Been suffering crashings of confidence when I came upon this poem of Norman's from three years ago and was visited by a duiker. The saving graces of poetry, of nature - realities for me to live by.

A Table Love poem from years back - our "actual breath" in so many ways. 

He or she stared at me a good while on the other side of my window. Only yesterday I'd instructed the gardener NOT to repair the hole in the fence, I suspected the duiker was using it as a thoroughfare; she'd passed my studio while I was working there earlier in the week.




Monday, 24 September 2018

A friend

The yolk-yellow moon
balloons up slowly
through the lattice
of the old pagoda;

some twitterer's excited -
smacks forth chirps
as if he had a pair of lips -
right here in the budding clusters of Wisteria
you were so happy was recovering.

I miss your nearness much
these days - my memories have left
your illness, rewind
to days of early years -
you strong, your voice still full,
your macho kindnesses
startling my love into wonder
and depths between us
we'd not known.

How to speak fulfilment?
How does the full moon move itself
out of its honey bed
to whiteness
- almost blinding
the discretions of night?

Sadness has no legs. It sits
and listens to the sighings
of wind in oaks and deodars.

Wind cannot blow the moon away,
nor sadness, loyally returning.
A friend it is,
accompaning my yearning.

Thursday, 20 September 2018

No why ever

Blue cranes -
snow-threaded mountains -
kites hunting, and
a sky - haired and studded with cloud -

blurred, but finding
water's shapelinesses combing through
my human thoughts
to hold

the crystal of a landscape never broken,
and no why? ever spoken.

Wednesday, 19 September 2018

Swallowtail butterfly

After 10 days in Somerset West, looking after my disabled mother (while my father was away on a conference in Prague) and at the same time unfortunately contracting a virulent gastric flu, I am homeward bound again.
Along the N9 this afternoon 

I found this butterfly in the back of my car under some papers before starting my journey.  

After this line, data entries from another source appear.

(** * hw_python_oop: the fitness-tracker module [homework.py]

    A shallow embedding of [homework.py] and the properties of its
    specification.  Python's [float] is IEEE 754 binary64, which is Rocq's
    primitive [float]: every arithmetic expression of the source is written
    here with the same operators, in the same order, so that a value computed
    below is bit for bit the value CPython computes; the one operation CPython
    leaves to the C library, [pow], is a parameter.  The attributes are floats,
    as the source annotates them, and the integer class constants of the
    source ([18], [20], [60], [1000], [2]) only ever meet floats, where Python
    converts them first: they are the floats of the same value.  Exceptions
    are explicit: a method that can raise returns a [result]. *)

From Stdlib Require Import ZArith Floats String Ascii DecimalString DecimalN List Bool Lia.
From stdpp Require Import base strings gmap.
Import ListNotations.

Open Scope string_scope.

(* Decimal literals such as [0.65] denote the nearest binary64 value, as in
   Python. *)
Set Warnings "-inexact-float".

(** ** Exceptions *)

(** The exceptions this program can raise, and the outcome of a call. *)
Inductive exception : Type :=
| KeyError (msg : string)            (* raised by read_package *)
| TypeError                          (* a constructor called with a wrong number of arguments *)
| ZeroDivisionError                  (* float [/] and [//] by zero *)
| OverflowError                      (* float [**] out of range *)
| NotImplementedError (msg : string) (* raised by Training.get_spent_calories *).

Inductive result (A : Type) : Type :=
| Returns (a : A)
| Raises (e : exception).
Arguments Returns {A} a.
Arguments Raises {A} e.

(** Sequencing: the first exception raised ends the computation (stdpp's
    [x ← r; k] notation). *)
#[export] Instance result_bind : MBind result := fun A B k r =>
  match r with
  | Returns a => k a
  | Raises e => Raises e
  end.

(** ** Python's float operators

    [*], [+] and [-] on floats never raise (an overflow gives an infinity), so
    they are the primitive operations.  The three operators below can raise. *)
Module PyFloat.

Open Scope float_scope.

(** [x / y] (float_div): ZeroDivisionError when [y == 0.0], for either zero. *)
Definition truediv (x y : float) : result float :=
  if y =? 0 then Raises ZeroDivisionError else Returns (x / y).

(** [x ** 2] (float_pow at the exponent 2.0).  CPython settles the special
    cases itself: a NaN is returned as it is, an infinity gives [inf], a zero
    gives [0.0], a negative base is replaced by its absolute value (the
    exponent is an even integer, so the result is not negated) and a base of
    absolute value 1 gives [1.0].  Every other base goes to the C library's
    [pow]; an infinite result is a range error, raised as OverflowError (a
    result that underflows to zero is returned).  [libm_pow] is the C
    library's [pow]. *)
Definition pow2 (libm_pow : float -> float -> float) (iv : float)
  : result float :=
  if is_nan iv then Returns iv
  else if is_infinity iv then Returns (abs iv)
  else if iv =? 0 then Returns 0
  else
    let iv := if iv <? 0 then - iv else iv in
    if iv =? 1 then Returns 1
    else
      let ix := libm_pow iv 2 in
      if is_infinity ix then Raises OverflowError else Returns ix.

(** C's [fmod]: the exact remainder [x - n * y], [n] the quotient truncated
    toward zero; it has the sign of [x] and is always representable. *)
Definition fmod (x y : float) : float :=
  match Prim2SF x, Prim2SF y with
  | S754_nan, _ | _, S754_nan => nan
  | S754_infinity _, _ => nan
  | _, S754_zero _ => nan
  | S754_zero _, _ => x
  | _, S754_infinity _ => x
  | S754_finite sx mx ex, S754_finite sy my ey =>
      if abs x <? abs y then x
      else
        let e := Z.min ex ey in
        let r := Z.rem (Zpos mx * Z.pow 2 (ex - e)) (Zpos my * Z.pow 2 (ey - e)) in
        SF2Prim (binary_normalize prec emax (cond_Zopp sx r) e sx)
  end.

(** C's [floor]: the largest integral value not above [x]. *)
Definition floor (x : float) : float :=
  match Prim2SF x with
  | S754_finite s m e =>
      if (0 <=? e)%Z then x
      else
        let n := Z.div (cond_Zopp s (Zpos m)) (Z.pow 2 (- e)) in
        SF2Prim (binary_normalize prec emax n 0 s)
  | _ => x
  end.

(** C's [copysign] at a zero magnitude. *)
Definition copysign_zero (y : float) : float :=
  if get_sign y then PrimFloat.neg_zero else PrimFloat.zero.

(** The quotient of [_float_div_mod], for [wx != 0]: the remainder is taken
    with [fmod], the quotient [(vx - mod) / wx] is lowered by one when the
    remainder and the divisor differ in sign, then snapped to the nearest
    integral value. *)
Definition floor_quotient (vx wx : float) : float :=
  let md := fmod vx wx in
  let div := (vx - md) / wx in
  let div :=
    if negb (md =? 0) && negb (Bool.eqb (wx <? 0) (md <? 0))
    then div - 1 else div in
  if negb (div =? 0) then
    let floordiv := floor div in
    if 0.5 <? div - floordiv then floordiv + 1 else floordiv
  else copysign_zero (vx / wx).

Wednesday, 12 September 2018

First reader feedback

I had the privilege the other day of receiving my first reader feedback for the first half of Greater Matter. So many questions now to tackle! Is my natural bent for occasional 'archaic' usage and, indeed, behaviour - which I tend towards in moments of intimacy and/ or crisis, and which is therefore never publicly seen ... unless glimpsed now and then, through these poems - something to be true to or something to censor, that is to say, alter, in the service of what readers expect of or can relate to in a 'contemporary' woman - such as I, in my heart of hearts, am not?

The feeling of soul straddling eternity, but body bound to one here and now ... and yet even that, not. Mind in this body is capable of so much movement between places and times. Is it that my poems simply don't adequately yet convey this?

Is 'unnatural' (Germanic/ Old English) syntax such as I spoke in my most extreme moments to God as well as to Norman in crisis something to share with readers, or will it simply cause them bewilderment?

What IS quality writing? WHOSE standards do I apply?

How can this record of my journey best help the greatest number of people in need of such help?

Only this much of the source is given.